What is needed: Check each line of the records below for the word "TicketAggregate" and copy those where it appears.

Dataset excerpts:
(* ===== verification/Concrete.v ===== *)
(** Concrete, executable instances of the third-party interfaces of [Object].

    They satisfy the laws the development relies on and evaluate with
    [vm_compute]; the examples of the other files run the code on them.  They
    are not the cryptography of the crates: the hash is a polynomial and a
    signature names its key. *)

From S2P Require Import Prelude Text Object.

Definition poly_hash (l : bytes) : N :=
  foldl (λ h b, N.land (h * 257 + Byte.to_N b + 1) (N.ones 256)) 7 l.

Definition toy_blake3 (l : bytes) : vec byte 32 := vec32_of (le_bytes 32 (poly_hash l)).

Definition toy_public (seed : vec byte 32) : vec byte 32 := toy_blake3 (x70 :: vec_to_list seed).

Definition toy_sign (seed : vec byte 32) (m : bytes) : vec byte 64 :=
  vapp (toy_public seed) (toy_blake3 m).

#[export] Instance toy_crypto : Crypto := {|
  blake3_hash := toy_blake3;
  ed25519_public := toy_public;
  ed25519_sign := toy_sign;
  ed25519_key_valid _ := true;
  ed25519_verify_strict k m s :=
    bool_decide (vec_to_list s = vec_to_list k ++ vec_to_list (toy_blake3 m))
|}.

#[export] Instance toy_crypto_laws : CryptoLaws.
Proof.
  split; [done|]. intros seed m.
  cbv [ed25519_verify_strict ed25519_public ed25519_sign toy_crypto].
  apply bool_decide_eq_true. unfold toy_sign. exact (vec_to_list_app (toy_public seed) (toy_blake3 m)).
Qed.

Definition hex_digit (n : N) : byte := byte_of_N (if n <? 10 then 48 + n else 87 + n).

Definition hex_value (b : byte) : option N :=
  let n := Byte.to_N b in
  if (48 <=? n) && (n <=? 57) then Some (n - 48)
  else if (97 <=? n) && (n <=? 102) then Some (n - 87)
  else if (65 <=? n) && (n <=? 70) then Some (n - 55)
  else None.

Fixpoint hex_encode_bytes (l : bytes) : bytes :=
  match l with
  | [] => []
  | b :: l => hex_digit (Byte.to_N b / 16) :: hex_digit (Byte.to_N b mod 16) :: hex_encode_bytes l
  end.

Fixpoint hex_decode_bytes (l : bytes) : option bytes :=
  match l with
  | [] => Some []
  | h :: l :: t =>
      match hex_value h, hex_value l, hex_decode_bytes t with
      | Some a, Some b, Some r => Some (byte_of_N (16 * a + b) :: r)
      | _, _, _ => None
      end
  | _ => None
  end.

Definition vec_of_bytes n (l : bytes) : vec byte n :=
  fun_to_vec (λ i : fin n, nth (fin_to_nat i) l x00).

#[export] Instance toy_hex : Hex := {|
  hex_error := unit;
  hex_encode l := from_bytes (hex_encode_bytes l);
  hex_decode_to_slice n s :=
    match hex_decode_bytes (as_bytes s) with
    | Some l => if (length l =? n)%nat then Ok (vec_of_bytes n l) else Err tt
    | None => Err tt
    end
|}.

Lemma hex_decode_encode_bytes l : hex_decode_bytes (hex_encode_bytes l) = Some l.
Proof.
  induction l as [|b l IH]; [done|]. cbn [hex_encode_bytes hex_decode_bytes].
  rewrite IH. clear IH. destruct b; reflexivity.
Qed.

#[export] Instance toy_hex_laws : HexLaws.
Proof.
  split.
  - intros n v. simpl. rewrite as_from_bytes, hex_decode_encode_bytes, length_vec_to_list.
    rewrite Nat.eqb_refl. f_equal. apply fun_to_vec_nth.
  - intros l. simpl. rewrite as_from_bytes. induction l as [|b l IH]; simpl; lia.
  - intros l. simpl. rewrite as_from_bytes. induction l as [|b l IH]; [constructor|].
    simpl. repeat constructor; try done; destruct b; reflexivity.
Qed.

Definition toy_seed (n : N) : vec byte 32 := vec32_of (le_bytes 32 n).
Definition toy_signer (n : N) : Ed25519Signer := Ed25519Signer_from_bytes (toy_seed n).
Definition toy_id (n : N) : ObjectId := mkObjectId (toy_seed n).

(** The bytes of a number, as many as it needs. *)
Definition spell (n : N) : bytes := le_bytes (S (N.to_nat (N.size n / 8))) n.

Lemma le_val_spell n : le_val (spell n) = n.
Proof.
  apply le_val_bytes. pose proof (N.size_gt n) as H. eapply N.lt_le_trans; [exact H|].
  change 256 with (2 ^ 8). rewrite <- N.pow_mul_r. apply N.pow_le_mono_r; [done|].
  pose proof (N.div_mod (N.size n) 8). pose proof (N.mod_lt (N.size n) 8). lia.
Qed.

(** ** The properties of [Object] on concrete values *)

Definition toy_object (n : N) : SignedObject := SignedObject_sign (toy_signer n) [x01; x02] 9.

Lemma signing_sound_witness :
  signer_wf (toy_signer 1) ∧ SignedObject_verify (toy_object 1) = Ok tt.
Proof.
  split; [apply signer_wf_from_bytes|].
  exact (proj1 (signing_sound (toy_signer 1) [x01; x02] 9 (signer_wf_from_bytes _))).
Defined.

Lemma SignedObject_verify_binds_content_witness :
  SignedObject_verify (toy_object 1) = Ok tt ∧
  so_payload (toy_object 1) = so_payload (toy_object 1).
Proof.
  assert (SignedObject_verify (toy_object 1) = Ok tt) as H by (vm_compute; reflexivity).
  split; [exact H|].
  destruct (SignedObject_verify_binds_content _ _ H H eq_refl) as [(_ & _ & E)|[Hne _]];
    [reflexivity..|exact E|]. by destruct Hne.
Defined.

Lemma domain_digest_separates_witness :
  domain_digest OBJECT_ID_DOMAIN [x01] = domain_digest OBJECT_ID_DOMAIN [x01] ∧
  (OBJECT_ID_DOMAIN = OBJECT_ID_DOMAIN ∧ [x01] = [x01] ∨
   collides (derive_input OBJECT_ID_DOMAIN [x01]) (derive_input OBJECT_ID_DOMAIN [x01])).
Proof.
  assert (x3a ∉ OBJECT_ID_DOMAIN) as H.
  { apply (bool_decide_eq_false_1 (x3a ∈ OBJECT_ID_DOMAIN)). vm_compute. reflexivity. }
  split; [reflexivity|].
  exact (domain_digest_separates _ [x01] _ [x01] H H eq_refl).
Defined.

Lemma serde_roundtrip_witness :
  ObjectId_deserialize true (ObjectId_serialize true (toy_id 5)) = Ok (toy_id 5).
Proof.
  exact (proj1 (serde_roundtrip true (toy_id 5) (mkPublicKey (toy_seed 1))
    (mkSignature (toy_sign (toy_seed 1) [])))).
Defined.
(* ===== verification/Graph.v ===== *)
(** The causal event graph ([crates/fortiq-core/src/event/graph.rs]).

    A [HashMap] is a [gmap]; where the code iterates over one, the model uses
    [map_to_list], and every result that leaves the graph is sorted, a set, or
    proved independent of that order. *)

From S2P Require Import Prelude Text Object Ticket Event.

Record EventGraph := mkEventGraph {
  g_events : gmap ObjectId Event;
  g_children : gmap ObjectId (list ObjectId);
  g_heads : Heads
}.

(** The two [bail!]s of [insert]: which known parent, or which known child,
    breaks Lamport monotonicity. *)
Inductive GraphError :=
| ParentViolation (event parent : ObjectId)
| ChildViolation (child event : ObjectId).

Definition EventGraph_new : EventGraph := mkEventGraph ∅ ∅ Heads_new.

(** [HashMap::values]. *)
Definition graph_values (g : EventGraph) : list Event := (map_to_list (g_events g)).*2.

Definition graph_len (g : EventGraph) : nat := size (g_events g).
Definition graph_is_empty (g : EventGraph) : bool := (graph_len g =? 0)%nat.
Definition graph_contains (g : EventGraph) (i : ObjectId) : bool :=
  bool_decide (is_Some (g_events g !! i)).
Definition graph_get (g : EventGraph) (i : ObjectId) : option Event := g_events g !! i.

Definition children_of (g : EventGraph) (i : ObjectId) : list ObjectId :=
  default [] (g_children g !! i).

Definition of_ticket (ticket_id : string) (e : Event) : bool :=
  bool_decide (Event_ticket_id e = Some ticket_id).

Definition ticket_events (g : EventGraph) (ticket_id : string) : list Event :=
  List.filter (of_ticket ticket_id) (graph_values g).
(* ===== verification/GraphSort.v ===== *)
(** Kahn's algorithm of [EventGraph::topological_sort]
    ([crates/fortiq-core/src/event/graph.rs]).

    On a well-formed graph the loop emits every event, in the order of
    [(lamport, timestamp, id)]: the routine is the plain sort of the events by
    that key, whatever the iteration order of the hash maps. *)

From S2P Require Import Prelude Text Object Concrete Ticket Event Graph.

#[local] Instance stamp_cmp_ord :
  OrdCmp (λ a b : N * ObjectId, then_with (a.1 ?= b.1) (ObjectId_cmp a.2 b.2)).
Proof. apply (then_with_ord fst snd); [apply _..|]. intros [] []; simpl; congruence. Qed.

#[export] Instance key_cmp_ord : OrdCmp key_cmp.
Proof. refine (then_with_ord fst snd N.compare
  (λ a b : N * ObjectId, then_with (a.1 ?= b.1) (ObjectId_cmp a.2 b.2)) _). intros [] []; simpl; congruence. Qed.

Definition event_lt (a b : Event) : Prop := event_cmp a b = Lt.

Lemma event_lt_trans a b c : event_lt a b → event_lt b c → event_lt a c.
Proof. apply (cmp_lt_trans (cmp:=key_cmp)). Qed.

Lemma event_lt_irrefl a : ¬ event_lt a a.
Proof. apply (cmp_lt_irrefl key_cmp). Qed.

(** A smaller Lamport clock is a smaller key. *)
Lemma event_lt_lamport a b : ev_lamport a < ev_lamport b → event_lt a b.
Proof.
  intros H. unfold event_lt, event_cmp, key_cmp, event_key; simpl.
  apply N.compare_lt_iff in H. by rewrite H.
Qed.
(* ===== verification/Reducer.v ===== *)
(** The ticket reducer ([crates/fortiq-core/src/reducer/ticket.rs]): the pure
    fold of the event graph into ticket aggregates.

    [HashMap<String, TicketAggregate>] is a [gmap string].  [apply_event] takes
    [&mut store] and leaves it untouched on every [bail!], so it is a function to
    a result: an error stands for "the store is as it was". *)

From S2P Require Import Prelude Text Object Concrete Ticket Event Graph GraphSort.

#[local] Open Scope string_scope.

Record TicketAggregate := mkTicketAggregate {
  agg_record : TicketRecord;
  agg_messages : list ChatMessage;
  agg_attachments : list AttachmentRecord;
  agg_shell_sessions : list ShellSessionRecord;
  agg_events : list TicketEventRecord
}.

#[export] Instance TicketAggregate_eq_dec : EqDecision TicketAggregate.
Proof. solve_decision. Defined.

Definition to_detail (a : TicketAggregate) : TicketDetail := {|
  td_ticket := agg_record a;
  td_messages := agg_messages a;
  td_attachments := agg_attachments a;
  td_shell_sessions := agg_shell_sessions a;
  td_events := agg_events a
|}.

Abbreviation TicketStateStore := (gmap string TicketAggregate).

Definition TicketStateStore_new : TicketStateStore := ∅.

Inductive ReducerError :=
| TicketExists (ticket_id : string)
| TicketNotFound (ticket_id : string)
| InvalidTransition (ticket_id : string) (from to : TicketState).

(** ** Queries *)

Definition ticket_values (s : TicketStateStore) : list TicketAggregate := (map_to_list s).*2.

(** The comparator of [list_tickets]: most recently updated first, then by id. *)
Definition listing_key (r : TicketRecord) : N * string := (tr_updated_at r, tr_id r).
Definition listing_key_cmp (a b : N * string) : comparison :=
  then_with (b.1 ?= a.1)%N (str_cmp a.2 b.2).
Definition listing_cmp (a b : TicketRecord) : comparison :=
  listing_key_cmp (listing_key a) (listing_key b).

Definition matches_filter (state_filter : option TicketState) (r : TicketRecord) : bool :=
  match state_filter with
  | None => true
  | Some f => bool_decide (tr_state r = f)
  end.

Definition list_tickets (s : TicketStateStore) (state_filter : option TicketState)
    : list TicketRecord :=
  sort_by listing_cmp (List.filter (matches_filter state_filter) (agg_record <$> ticket_values s)).

Definition get_ticket (s : TicketStateStore) (ticket_id : string) : option TicketRecord :=
  agg_record <$> (s !! ticket_id).
Definition get_ticket_detail (s : TicketStateStore) (ticket_id : string) : option TicketDetail :=
  to_detail <$> (s !! ticket_id).
Definition list_messages (s : TicketStateStore) (ticket_id : string) : list ChatMessage :=
  default [] (agg_messages <$> (s !! ticket_id)).
Definition list_attachments (s : TicketStateStore) (ticket_id : string) : list AttachmentRecord :=
  default [] (agg_attachments <$> (s !! ticket_id)).
Definition list_shell_sessions (s : TicketStateStore) (ticket_id : string)
    : list ShellSessionRecord :=
  default [] (agg_shell_sessions <$> (s !! ticket_id)).
Definition get_active_ticket (s : TicketStateStore) : option TicketRecord :=
  List.find (λ t, permits_work (tr_state t)) (list_tickets s None).

(** ** Applying one event *)

(** [agg.record.updated_at = …; agg.record.revision += 1]. *)
Definition touch (r : TicketRecord) (now : N) : TicketRecord := {|
  tr_id := tr_id r; tr_title := tr_title r; tr_description := tr_description r;
  tr_state := tr_state r; tr_priority := tr_priority r;
  tr_client_peer_id := tr_client_peer_id r;
  tr_revision := wrapping_add_u64 (tr_revision r) 1;
  tr_created_at := tr_created_at r; tr_updated_at := now; tr_closed_at := tr_closed_at r
|}.

(** The record part of [StatusChanged]. *)
Definition set_state (r : TicketRecord) (new_state : TicketState) (now : N) : TicketRecord := {|
  tr_id := tr_id r; tr_title := tr_title r; tr_description := tr_description r;
  tr_state := new_state; tr_priority := tr_priority r;
  tr_client_peer_id := tr_client_peer_id r;
  tr_revision := wrapping_add_u64 (tr_revision r) 1;
  tr_created_at := tr_created_at r; tr_updated_at := now;
  tr_closed_at := if bool_decide (new_state = Closed) then Some now else tr_closed_at r
|}.

(** [iter_mut().find(|s| s.id == id)] and the two assignments to what it finds. *)
Fixpoint end_session (session_id : string) (ended_at : N) (res : option string)
    (l : list ShellSessionRecord) : option (list ShellSessionRecord) :=
  match l with
  | [] => None
  | s :: l =>
      if bool_decide (ss_id s = session_id) then
        Some ({| ss_id := ss_id s; ss_ticket_id := ss_ticket_id s;
                 ss_operator_peer_id := ss_operator_peer_id s;
                 ss_started_at := ss_started_at s; ss_ended_at := Some ended_at;
                 ss_transport := ss_transport s; ss_result := res |} :: l)
      else (s ::.) <$> end_session session_id ended_at res l
  end.
(* ===== verification/Engine.v ===== *)
(** The ticket engine ([crates/fortiq-core/src/engine.rs]): the object store, the
    event graph and the reduced state, and the operations that keep them in step.

    The engine is written against the interface [ObjectStore].  Its methods are
    functions from the engine to a result and the engine they leave behind, since
    several of them fail after part of their effects took place.  The clock, the
    random identifiers and the faults of the disk are arguments. *)

From S2P Require Import Prelude Text Object Concrete Ticket Event Graph GraphSort.
From S2P Require Import Reducer Authority Store.

Record OutboxRecord := mkOutboxRecord {
  ob_id : string;
  ob_peer_id : string;
  ob_kind : string;
  ob_payload : string;
  ob_created_at : N
}.

#[export] Instance OutboxRecord_eq_dec : EqDecision OutboxRecord.
Proof. solve_decision. Defined.

(** [serde_json::to_vec_pretty] and [from_slice] at type [OutboxRecord]. *)
Class OutboxCodec := {
  encode_outbox : OutboxRecord → option bytes;
  decode_outbox : bytes → option OutboxRecord
}.

Class OutboxCodecLaws `{OutboxCodec} : Prop := {
  decode_encode_outbox r b : encode_outbox r = Some b → decode_outbox b = Some r
}.

Inductive EngineError :=
| EEvent (e : EventError)
| EStore (e : StoreError)
| EGraph (e : GraphError)
| EReducer (e : ReducerError)
| EVerify (e : ObjectError)
| ETicketNotFound
| EBadTransition (from to : TicketState)
| ERetrieve
| EOutboxEncode
| EOutboxIo.

(** What the file system answers to the calls on the outbox: to the removal of a file that is
    there ([exists] says no of a file it cannot look at); to an [enqueue], where the directory
    cannot be made, the temporary file is not made or is written in part, or cannot be renamed; and to a
    listing, the names in the order in which the directory gives them, or an error, and
    the files that can be read. *)
Inductive remove_answer := RmRemoved | RmNotSeen | RmRefused.
Inductive enqueue_fault := EnqDir | EnqWrite (written : option nat) | EnqRename.
Record list_io := mkListIo {
  lo_dir_exists : bool;
  lo_read_dir : option (list string);
  lo_readable : string → bool
}.

(** A listing that reaches the file [name]. *)
Definition reads_file (io : list_io) (name : string) : Prop :=
  lo_dir_exists io = true ∧ (∃ names, lo_read_dir io = Some names ∧ name ∈ names) ∧
  lo_readable io name = true.

Record TicketEngine (St : Type) := mkEngine {
  en_store : St;
  en_graph : EventGraph;
  en_state : TicketStateStore;
  en_signer : Ed25519Signer;
  en_policy : AuthorityPolicy;
  en_outbox : gmap string bytes       (** [outbox/<name>] *)
}.
Arguments mkEngine {St}.
Arguments en_store {St}.
Arguments en_graph {St}.
Arguments en_state {St}.
Arguments en_signer {St}.
Arguments en_policy {St}.
Arguments en_outbox {St}.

Response area:
    [HashMap<String, TicketAggregate>] is a [gmap string].  [apply_event] takes
Record TicketAggregate := mkTicketAggregate {
#[export] Instance TicketAggregate_eq_dec : EqDecision TicketAggregate.
Definition to_detail (a : TicketAggregate) : TicketDetail := {|
Abbreviation TicketStateStore := (gmap string TicketAggregate).
Definition ticket_values (s : TicketStateStore) : list TicketAggregate := (map_to_list s).*2.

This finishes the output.